7. Gelet op hetgeen is overwogen onder 4.4, is het beroep gegrond. Het College vernietigt het bestreden besluit wegens strijd met artikel 7:12 van de Awb voor zover daarbij geen vergoeding is toegekend voor de in opdracht van appellant verrichte GPS-meting. Het College bepaalt dat de uitspraak in de plaats komt van het vernietigde gedeelte van het bestreden besluit. Het College ziet aanleiding zelf in de zaak te voorzien door te bepalen dat verweerder de kosten van het GPS-rapport tot een bedrag van € 593,18 vergoedt.
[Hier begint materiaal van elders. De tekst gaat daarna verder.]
Lemma IsConnected_spec sg j :
  wf sg -> j < length (srvs sg) ->
  exists c, IsConnected sg (Z.of_nat j) = Return c /\ (c = true <-> online sg j).
Proof.
  intros [] Hj. destruct (lookup_lt_is_Some_2 (connected sg) j) as [c Hc]; [lia|].
  exists c. split; [by apply slice_get_Some|]. unfold online. rewrite Hc. split; congruence.
Qed.

Lemma Server_connect_spec sg i s to : wf sg -> srvs sg !! i = Some s -> inRange sg to -> forall net,
  exists net', Server_connect s sg (Z.of_nat <$> to) net = Return net' /\
    forall x y, linked sg net' x y <-> linked sg net x y \/ (x = i /\ y ∈ to /\ online sg y).
Proof.
  intros Hw Hs. pose proof (lookup_lt_Some _ _ _ Hs) as Hi.
  induction 1 as [|j to Hj _ IH]; intros net; csimpl.
  { exists net. split; [done|]. intros x y. rewrite elem_of_nil. tauto. }
  destruct (IsConnected_spec sg j Hw Hj) as (c & -> & Hc). csimpl.
  destruct (endOf_Some sg i j Hw Hi Hj) as (s' & e & Hs' & _ & He & Heo). simplify_eq.
  destruct c.
  - rewrite (slice_get_Some _ _ _ He). csimpl.
    destruct (IH (LabRpc.Enable e true net)) as (net' & -> & Hl). exists net'. split; [done|].
    intros x y. rewrite Hl, (linked_Enable sg net i j e true x y Hw Heo), elem_of_cons.
    destruct (decide (x = i)) as [->|]; [|tauto]. destruct (decide (y = j)) as [->|]; [|tauto].
    tauto.
  - destruct (IH net) as (net' & -> & Hl). exists net'. split; [done|].
    intros x y. rewrite Hl, elem_of_cons. split; [tauto|].
    intros [?|(-> & [->|?] & Ho)]; [tauto| |tauto]. by apply Hc in Ho.
Qed.

Lemma connectIncoming_spec sg i to : wf sg -> i < length (srvs sg) -> inRange sg to -> forall net,
  exists net', connectIncoming sg (Z.of_nat i) (Z.of_nat <$> to) net = Return net' /\
    forall x y, linked sg net' x y <-> linked sg net x y \/ (y = i /\ x ∈ to /\ online sg x).
Proof.
  intros Hw Hi. induction 1 as [|j to Hj _ IH]; intros net; csimpl.
  { exists net. split; [done|]. intros x y. rewrite elem_of_nil. tauto. }
  destruct (IsConnected_spec sg j Hw Hj) as (c & -> & Hc). csimpl.
  destruct (endOf_Some sg j i Hw Hj Hi) as (s & e & Hs & _ & He & Heo).
  destruct c.
  - rewrite (slice_get_Some _ _ _ Hs). csimpl. rewrite (slice_get_Some _ _ _ He). csimpl.
    destruct (IH (LabRpc.Enable e true net)) as (net' & -> & Hl). exists net'. split; [done|].
    intros x y. rewrite Hl, (linked_Enable sg net j i e true x y Hw Heo), elem_of_cons.
    destruct (decide (x = j)) as [->|]; [|tauto]. destruct (decide (y = i)) as [->|]; [|tauto].
    tauto.
  - destruct (IH net) as (net' & -> & Hl). exists net'. split; [done|].
    intros x y. rewrite Hl, elem_of_cons. split; [tauto|].
    intros [?|(-> & [->|?] & Ho)]; [tauto| |tauto]. by apply Hc in Ho.
Qed.

Lemma disconnectEnds_spec sg i s from : wf sg -> srvs sg !! i = Some s -> inRange sg from -> forall net,
  exists net', disconnectEnds s (Z.of_nat <$> from) net = Return net' /\
    forall x y, linked sg net' x y <-> linked sg net x y /\ ~ (x = i /\ y ∈ from).
Proof.
  intros Hw Hs. pose proof (lookup_lt_Some _ _ _ Hs) as Hi.
  induction 1 as [|j from Hj _ IH]; intros net; csimpl.
  { exists net. split; [done|]. intros x y. rewrite elem_of_nil. tauto. }
  destruct (endOf_Some sg i j Hw Hi Hj) as (s' & e & Hs' & _ & He & Heo). simplify_eq.
  rewrite (slice_get_Some _ _ _ He). csimpl.
  destruct (IH (LabRpc.Enable e false net)) as (net' & -> & Hl). exists net'. split; [done|].
  intros x y. rewrite Hl, (linked_Enable sg net i j e false x y Hw Heo), elem_of_cons.
  split; [intros [[(_ & _ & [=])|[? ?]] ?]; tauto|tauto].
Qed.

Lemma disconnectIncoming_spec sg i from :
  wf sg -> i < length (srvs sg) -> inRange sg from -> forall net,
  exists net', disconnectIncoming sg (Z.of_nat i) (Z.of_nat <$> from) net = Return net' /\
    forall x y, linked sg net' x y <-> linked sg net x y /\ ~ (y = i /\ x ∈ from).
Proof.
  intros Hw Hi. induction 1 as [|j from Hj _ IH]; intros net; csimpl.
  { exists net. split; [done|]. intros x y. rewrite elem_of_nil. tauto. }
  destruct (endOf_Some sg j i Hw Hj Hi) as (s & e & Hs & [ns Hns] & He & Heo).
  rewrite (slice_get_Some _ _ _ Hs). csimpl. rewrite Hns, (slice_get_Some _ _ _ He). csimpl.
  destruct (IH (LabRpc.Enable e false net)) as (net' & -> & Hl). exists net'. split; [done|].
  intros x y. rewrite Hl, (linked_Enable sg net j i e false x y Hw Heo), elem_of_cons.
  split; [intros [[(_ & _ & [=])|[? ?]] ?]; tauto|tauto].
Qed.
Lemma halted_cons i idx c c1 c' :
  i ∉ idx -> halted [i] c c1 -> halted idx c1 c' -> halted (i :: idx) c c'.
Proof.
  intros Hi [A1 A2 A3 A4 A5 A6 [A7 A7'] A8 A9 A10 A11 A12 A13] [B1 B2 B3 B4 B5 B6 [B7 B7'] B8 B9 B10 B11 B12 B13].
  rewrite ?A2 in *. constructor.
  - congruence.
  - congruence.
  - intros a b. by rewrite B3, A3.
  - intros j [Hne Hni]%not_elem_of_cons. rewrite B4, A4; [done|by rewrite list_elem_of_singleton|done].
  - intros j [->|Hj]%elem_of_cons; [|auto]. rewrite B6.
    + apply A5. by left.
    + intros k Hk [_ ->]%ServerName_inj. done.
  - intros name Hn. rewrite B6, A6; [done| |].
    + intros k ->%list_elem_of_singleton. apply Hn. by left.
    + intros k Hk. apply Hn. by right.
  - split; congruence.
  - intros e He. rewrite B8, A8; [done|done|]. intros (a & b & Hab). apply He. exists a, b.
    by rewrite <-A3.
  - intros x y (Hxy & Hx & Hy)%B9. apply A9 in Hxy as (Hxy & Hx' & Hy'). rewrite !not_elem_of_cons.
    rewrite !list_elem_of_singleton in Hx', Hy'. done.
  - by etrans.
  - congruence.
  - intros k. rewrite B12, A12. setoid_rewrite list_elem_of_singleton. setoid_rewrite elem_of_cons.
    split.
    + intros [[?|(j & s & -> & H)]|(j & s & Hj & Hs & H)]; [by left|right; exists i, s; tauto|].
      right. exists j, s. rewrite A4 in Hs; [tauto|]. rewrite list_elem_of_singleton. by intros ->.
    + intros [?|(j & s & [->|Hj] & Hs & H)]; [by do 2 left|left; right; by exists i, s|].
      right. exists j, s. rewrite A4; [done|]. rewrite list_elem_of_singleton. by intros ->.
  - congruence.
Qed.

Lemma shutdowns_ok idx : forall c,
  cinv (grp c) (cnet c) (pst c) -> inRange (grp c) idx -> NoDup idx ->
  exists c', shutdowns idx c = Return c' /\ halted idx c c' /\ cinv (grp c') (cnet c') (pst c').
Proof.
  induction idx as [|i idx IH]; intros c Hc Hr Hnd; simpl.
  { exists c. split; [done|]. split; [|done]. constructor; try done.
    - by intros ? ?%elem_of_nil.
    - intros x y ?. rewrite !elem_of_nil. tauto.
    - intros k. split; [by left|]. intros [?|(? & ? & ?%elem_of_nil & _)]; done. }
  apply Forall_cons in Hr as [Hi Hr]. apply NoDup_cons in Hnd as [Hni Hnd].
  destruct (ShutdownServer_ok i c Hc Hi) as (c1 & -> & Hh & Hc1). csimpl.
  destruct (IH c1 Hc1) as (c' & -> & Hh' & Hc').
  - unfold inRange. by rewrite (hd_len _ _ _ Hh).
  - done.
  - exists c'. split; [done|]. split; [by eapply halted_cons|done].
Qed.

(** ** The set of groups *)

(** Delivery depends on the ends of the group and the names of its servers. *)
Lemma delivers_frame (w w' : world) g a b sid :
  grps w' !! g = grps w !! g ->
  LabRpc.servers (wnet w') !! ServerName g (Z.of_nat b)
  = LabRpc.servers (wnet w) !! ServerName g (Z.of_nat b) ->
  (forall sg e, grps w !! g = Some sg -> own sg e ->
     LabRpc.endEnabled (wnet w') e = LabRpc.endEnabled (wnet w) e /\
     LabRpc.connections (wnet w') !! e = LabRpc.connections (wnet w) !! e) ->
  delivers w' g a b sid <-> delivers w g a b sid.
Proof.
  intros Hg Hs He. unfold delivers. rewrite Hg.
  split; intros (sg & e & rel & reord & Hsg & Hab & Hi); exists sg, e;
    destruct (He sg e Hsg) as [E1 E2]; try (by exists a, b);
    unfold LabRpc.readEndnameInfo, LabRpc.serverOf in *; rewrite ?E1, ?E2 in *;
    injection Hi as H1 H2 H3 _ _; rewrite H1, H2 in *; simpl in *;
    [rewrite Hs in H3|rewrite <-Hs in H3]; rewrite H3; by eexists _, _.
Qed.

(** An end that is enabled and connected to a registered server delivers. *)
Lemma delivers_intro (w : world) g sg a b sid :
  grps w !! g = Some sg -> gid sg = g -> cinv sg (wnet w) (wpst w) -> linked sg (wnet w) a b ->
  LabRpc.servers (wnet w) !! ServerName g (Z.of_nat b) = Some (Some sid) -> delivers w g a b sid.
Proof.
  intros Hg Eg Hc (e & He & Hon) Hs. exists sg, e, (LabRpc.reliable (wnet w)), (LabRpc.longReordering (wnet w)).
  split_and!; [done|done|]. unfold LabRpc.readEndnameInfo, LabRpc.serverOf.
  rewrite Hon, (ci_route _ _ _ Hc a b e He), Eg. simpl. by rewrite Hs.
Qed.

(** A new group's ends are new. *)
Lemma MakeGroup_ok g names (w : world) :
  NoDup (mjoin names) -> (forall e, e ∈ mjoin names -> e ∉ LabRpc.ends (wnet w)) ->
  Forall (fun ns => length ns = length names) names ->
  exists sg net', makeSrvGrp g names (wnet w) = Return (sg, net') /\
    gid sg = g /\ length (srvs sg) = length names /\ cinv sg net' (wpst w) /\
    (forall i s, srvs sg !! i = Some s -> saved s = None) /\
    servernames sg = (fun i => ServerName g (Z.of_nat i)) <$> seq 0 (length names) /\
    newEnds g (mjoin names) (fun e k => exists ns, ns ∈ names /\ ns !! k = Some e) (wnet w) net'.
Proof.
  intros Hnd Hf Hlen.
  destruct (makeSrvGrp_spec g names (wnet w) Hnd Hf Hlen) as (sg & net' & He & Hw & Hn & _).
  exists sg, net'. split; [done|]. unfold makeSrvGrp in He.
  destruct (makeServers_new g names (wnet w) Hnd Hf) as (net1 & Hm & Hne).
  rewrite Hm in He. csimpl in He. injection He as <- <-. simpl in *.
  split; [done|]. split; [done|]. split; [|split; [|done]].
  - match type of Hw with wf ?sg => set (sg0 := sg) in * end.
    assert (forall a b e, endOf sg0 a b = Some e -> exists ns, ns ∈ names /\ ns !! b = Some e) as Hend.
    { intros a b e. unfold endOf. simpl. rewrite list_lookup_fmap.
      destruct (names !! a) as [ns|] eqn:Ha; simpl; [|done]. intros Hb. exists ns.
      split; [by eapply list_elem_of_lookup_2|done]. }
    constructor; [done|..].
    + intros e (a & b & (ns & Hin & Hb)%Hend). rewrite (ne_ends _ _ _ _ _ Hne), elem_of_union.
      left. apply elem_of_list_to_set, list_elem_of_join. exists ns. split; [|done].
      by eapply list_elem_of_lookup_2.
    + intros a b e Hab. by apply (ne_conn _ _ _ _ _ Hne), (Hend a).
    + intros i s p. simpl. rewrite list_lookup_fmap. intros (ns & _ & ->)%fmap_Some. done.
  - intros i s. rewrite list_lookup_fmap. by intros (ns & _ & ->)%fmap_Some.
Qed.

(** What the environment provides for a new group: all its random names are
    different and new, its labrpc servers have new addresses. *)
Record startOk (names : list (list string)) (b : nat -> boot) (w : world) : Prop := {
  so_names : NoDup (mjoin names ++ bootNames b (seq 0 (length names)));
  so_fresh e : e ∈ mjoin names ++ bootNames b (seq 0 (length names)) -> e ∉ LabRpc.ends (wnet w);
  so_len : Forall (fun ns => length ns = length names) names;
  so_boot i : i < length names -> length (b_names (b i)) = length names;
  so_sids : NoDup ((b_sid ∘ b) <$> seq 0 (length names));
  so_heap i : i < length names -> wheap w !! b_sid (b i) = None
}.

Lemma startOk_boots names b w net' :
  startOk names b w -> LabRpc.ends net' = list_to_set (mjoin names) ∪ LabRpc.ends (wnet w) ->
  bootsOk (seq 0 (length names)) b (length names) net'.
Proof.
  intros [S1 S2 S3 S4 S5 _] Ee. apply NoDup_app in S1 as (_ & Hd & Hn). constructor; try done.
  - intros e He. rewrite Ee, elem_of_union, elem_of_list_to_set. intros [H|H]; [by eapply Hd|].
    apply (S2 e); [apply elem_of_app; by right|done].
  - intros i [_ Hi]%elem_of_seq. by apply S4.
Qed.
(* ===== verification/Raft.v ===== *)
(** * Raft: the interface and the skeleton

    Models [src/src/raftapi/raftapi.go], the interface between Raft and the
    services that use it, as a type class of operations, and
    [src/src/raft1/raft.go], the skeleton that the repository has in the place
    of an implementation: a peer's state, [Make], [Kill] and the ticker
    goroutine are there, the protocol is not.  Times are milliseconds. *)

From S2P Require Import Prelude LabRpc Persister.

Module Raft.

Set Default Proof Using "Type".

(** ** raftapi.go *)

(** What a service can ask of a Raft peer [rf]; [any] are commands, persisters
    live in a store. *)
Class RaftApi (rf any : Type) := {
  api_Start : any -> rf -> (Z * Z * bool) * rf;
  api_GetState : rf -> Z * bool;
  api_Snapshot : Z -> option string -> rf -> rf;
  api_PersistBytes : rf -> Persister.store -> outcome Z;
  api_Kill : rf -> rf
}.

(** ** raft.go *)

(** Peers are known by the names of their ends; the persister by its address. *)
Record Raft := { peers : list string; persister : nat; me : Z; dead : Z }.

Definition GetState (rf : Raft) : Z * bool := (0%Z, false).

(** [persist] and [Snapshot] have no code. *)
Definition persist (rf : Raft) (st : Persister.store) : Persister.store := st.
Definition Snapshot (index : Z) (snapshot : option string) (rf : Raft) : Raft := rf.

(** [readPersist]: returns early without any state; nothing is restored
    otherwise either. *)
Definition readPersist (data : string) (rf : Raft) : Raft :=
  if decide (Z.of_nat (String.length data) < 1)%Z then rf else rf.

Definition PersistBytes (rf : Raft) (st : Persister.store) : outcome Z :=
  Persister.RaftStateSize (persister rf) st.

(** The argument and reply structs have no fields; the handler has no code. *)
Record RequestVoteArgs := {}.
Record RequestVoteReply := {}.
Definition RequestVote (args : RequestVoteArgs) (reply : RequestVoteReply) (rf : Raft)
    : RequestVoteReply * Raft := (reply, rf).

(** The request that [sendRequestVote] hands to the network; [enc] are the
    encoded arguments. *)
Definition sendRequestVote (server : Z) (enc : string) (rf : Raft) : outcome LabRpc.reqMsg :=
  e ← slice_get (peers rf) server;
  mret {| LabRpc.endname := e; LabRpc.svcMeth := "Raft.RequestVote"; LabRpc.req_args := enc |}.

Definition Start {any} (command : any) (rf : Raft) : (Z * Z * bool) * Raft :=
  (((-1)%Z, (-1)%Z, true), rf).

Definition Kill (rf : Raft) : Raft :=
  {| peers := peers rf; persister := persister rf; me := me rf; dead := 1 |}.
Definition killed (rf : Raft) : bool := bool_decide (dead rf = 1)%Z.

(** A turn of the ticker sleeps [50 + (rand.Int63() % 300)] milliseconds. *)
Definition tick (rnd : Z) : Z := (50 + Z.rem rnd 300)%Z.

(** [ticker] from time [t], in the turn [k]: [killedAt] is the time of [Kill].
    [None] when the fuel runs out. *)
Fixpoint ticker (fuel : nat) (Int63 : nat -> Z) (killedAt : Z) (k : nat) (t : Z) : option Z :=
  match fuel with
  | O => None
  | S fuel =>
      if decide (killedAt <= t)%Z then Some t
      else ticker fuel Int63 killedAt (S k) (t + tick (Int63 k))
  end.

(** [Make]: a peer, and the store after reading its saved state. *)
Definition Make (ends : list string) (i : Z) (p : nat) (st : Persister.store)
    : outcome (Raft * Persister.store) :=
  let rf := {| peers := ends; persister := p; me := i; dead := 0 |} in
  '(data, st) ← Persister.ReadRaftState p st;
  mret (readPersist (Persister.bytes st data) rf, st).

#[global] Instance Raft_api any : RaftApi Raft any := {
  api_Start := Start;
  api_GetState := GetState;
  api_Snapshot := Snapshot;
  api_PersistBytes := PersistBytes;
  api_Kill := Kill
}.

(** ** Properties *)

(** [rand.Int63] delivers a non-negative number of 63 bits. *)
Definition Int63Ok (Int63 : nat -> Z) : Prop := forall k, (0 <= Int63 k < 2 ^ 63)%Z.

Lemma tick_range r : (0 <= r)%Z -> (50 <= tick r < 350)%Z.
Proof. intros Hr. unfold tick. rewrite Z.rem_mod_nonneg by lia. pose proof (Z.mod_pos_bound r 300). lia. Qed.

Lemma ticker_spec Int63 killedAt : Int63Ok Int63 -> forall fuel k t,
  (t <= killedAt)%Z -> (killedAt - t + 50 <= 50 * Z.of_nat fuel)%Z ->
  exists t', ticker fuel Int63 killedAt k t = Some t' /\ (killedAt <= t' < killedAt + 350)%Z.
Proof.
  intros Hr. induction fuel as [|fuel IH]; intros k t Ht Hf; simpl; [lia|].
  case_decide as Hk; [exists t; split; [done|lia]|].
  pose proof (tick_range _ (proj1 (Hr k))) as Hs.
  destruct (decide (t + tick (Int63 k) <= killedAt)%Z) as [Hle|Hgt].
  - apply IH; lia.
  - destruct fuel as [|fuel]; [lia|]. simpl. rewrite decide_True by lia. eexists. split; [done|lia].
Qed.

(** A killed peer's ticker stops within 350 milliseconds.  Whatever random
    pauses it takes, a ticker that runs when its peer is killed returns, after
    at most one turn per 50 milliseconds of life and two more, and less than 350
    milliseconds after the kill. *)
Theorem ticker_stops Int63 t0 killedAt :
  Int63Ok Int63 -> (t0 <= killedAt)%Z ->
  exists t', ticker (Z.to_nat ((killedAt - t0) / 50) + 2) Int63 killedAt 0 t0 = Some t' /\
    (killedAt <= t' < killedAt + 350)%Z.
Proof.
  intros Hr Ht. apply ticker_spec; [done|done|].
  pose proof (Z.div_mod (killedAt - t0) 50 ltac:(lia)). pose proof (Z.mod_pos_bound (killedAt - t0) 50 ltac:(lia)).
  pose proof (Z.div_pos (killedAt - t0) 50 ltac:(lia) ltac:(lia)). lia.
Qed.

Lemma ticker_stops_witness :
  exists t', ticker (Z.to_nat ((1000 - 0) / 50) + 2) (fun k => 7919 * Z.of_nat (k mod 7))%Z 1000 0 0 = Some t' /\
    (1000 <= t' < 1350)%Z.
Proof.
  apply (ticker_stops (fun k => 7919 * Z.of_nat (k mod 7))%Z 0 1000); [|lia].
  intros k. pose proof (Nat.mod_upper_bound k 7). lia.
Defined.

(** The skeleton answers [Start] as a leader, with no index, although it never
    says it is one. *)
Theorem start_contradicts_state {any} (command : any) rf :
  (api_GetState (rf := Raft) (any := any) rf).2 = false /\
  (api_Start command rf).1 = ((-1)%Z, (-1)%Z, true).
Proof. done. Qed.

(** Starting a peer changes nothing that any persister holds. *)
Lemma Make_contents ends i p st rf st' q :
  Persister.Inv st -> Make ends i p st = Return (rf, st') ->
  Persister.contents st' q = Persister.contents st q.
Proof.
  intros HI (x & Hr & Hm)%bind_Return. destruct x as [data st1]. injection Hm as _ <-.
  pose proof (Persister.step_readRaft _ _ _ _ Hr) as Hs.
  destruct (Persister.contents st q) as [c|] eqn:Hc; [by eapply Persister.contents_step|].
  apply Persister.ReadRaftState_inv in Hr as (ps & _ & _ & ->). unfold Persister.contents in *.
  rewrite Persister.clone_persisters. by destruct (Persister.persisters st !! q).
Qed.

End Raft.
(* ===== verification/KvTest.v ===== *)
(** * The key/value test harness

    Models [src/src/kvtest1/kvtest.go] and the operation log of
    [src/src/kvtest1/porcupine.go].  The clerk under test is not part of the
    harness: it is an argument, a pair of functions on an abstract state; what
    its documentation promises is the class [VersionedClerk].  A failed check
    ([ts.Fatalf]) is [Fatal].  Loops that run until a reply is right take fuel. *)

From S2P Require Import Prelude Random GoLib Models.

Module KvTest.
Import Models(OK, ErrNoKey, ErrVersion, ErrMaybe).

(** ** Small pieces *)

Definition letterBytes : string := "abcdefghijklmnopqrstuvwxyzABCDEFGHIJKLMNOPQRSTUVWXYZ".

(** [RandValue(n)]: [rnd] is the sequence of random numbers drawn. *)
Fixpoint RandValue (rnd : nat -> Z) (i n : nat) : string :=
  match n with
  | 0 => ""
  | S n =>
      match String.get (Z.to_nat (rnd i mod Z.of_nat (String.length letterBytes))) letterBytes with
      | Some c => String c (RandValue rnd (S i) n)
      | None => ""
      end
  end.

Definition MakeKeys (n : Z) : outcome (list string) :=
  if decide (n < 0)%Z then Panic "makeslice: len out of range"
  else Return ((fun i => "k" +:+ Itoa (Z.of_nat i)) <$> seq 0 (Z.to_nat n)).

Record ClntRes := { Nok : Z; Nmaybe : Z }.
Record EntryN := { Id : Z; N : Z }.
Record EntryV := { V_Id : Z; V_V : Z }.

(** ** The operation log *)

Definition OpLog : Type := list Models.Operation.
Definition OpLog_Len (log : OpLog) : Z := len log.
Definition OpLog_Append (op : Models.Operation) (log : OpLog) : OpLog := log ++ [op].
Definition OpLog_Read (log : OpLog) : list Models.Operation := log.

(** ** Clerks *)

Section Clerk.
Context {S : Type}.
Context (ckGet : string -> S -> (string * Z * string) * S).
Context (ckPut : string -> string -> Z -> S -> string * S).

(** [Get] and [Put] of porcupine.go: call the clerk, count the operation, and
    log it when there is a log; [start] and [fin] are the clock readings. *)
Record harness := { hstate : S; ops : Z; oplog : option OpLog }.

Definition logged (op : Models.Operation) (log : option OpLog) : option OpLog :=
  OpLog_Append op <$> log.

Definition Get (start fin : Z) (key : string) (cli : Z) (h : harness) : (string * Z * string) * harness :=
  let '((val, ver, err), s) := ckGet key (hstate h) in
  ((val, ver, err),
   {| hstate := s; ops := ops h + 1;
      oplog := logged {| Models.Input := {| Models.in_Op := 0; Models.in_Key := key;
                                            Models.in_Value := ""; Models.in_Version := 0 |};
                         Models.Output := {| Models.out_Value := val; Models.out_Version := ver;
                                             Models.out_Err := err |};
                         Models.Call := start; Models.Return_ := fin; Models.ClientId := cli |}
                      (oplog h) |}).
8. Het College veroordeelt verweerder in de door appellant gemaakte proceskosten. Deze kosten stelt het College op grond van het Besluit proceskosten bestuursrecht (Besluit) vast op € 1.034,24. Het gaat hierbij om € 980,-- voor de door een derde beroepsmatig verleende rechtsbijstand (op basis van 1 punt voor het indienen van het beroepschrift, 1 punt voor het verschijnen ter zitting met een waarde per punt van € 490,-- en een wegingsfactor 1) en
€ 54,24 voor de reiskosten van appellant naar de zitting van het College op basis van openbaar vervoer (retour [plaats] - Den Haag).

Beslissing

Het College:
  • verklaart het beroep gegrond;
  • vernietigt het bestreden besluit voor zover daarbij geen vergoeding is toegekend voor de kosten van de namens appellant verrichte GPS-meting;
  • stelt deze kosten vast op € 593,18 en bepaalt dat deze uitspraak in de plaats komt van het vernietigde gedeelte van het besluit;
  • draagt verweerder op het betaalde griffierecht van € 156,-- aan appellant te vergoeden;
- veroordeelt verweerder in de proceskosten van appellant tot een bedrag van
€ 1.034,24;
- veroordeelt de minister van Veiligheid en Justitie om aan appellant een vergoeding voor immateriële schade van € 1.000,00 te betalen;
- wijst af hetgeen appellant meer of anders heeft gevorderd.
Deze uitspraak is gedaan door mr. A. Venekamp in aanwezigheid van mr. C.M. Leliveld, griffier. De beslissing is in het openbaar uitgesproken op 29 december 2015.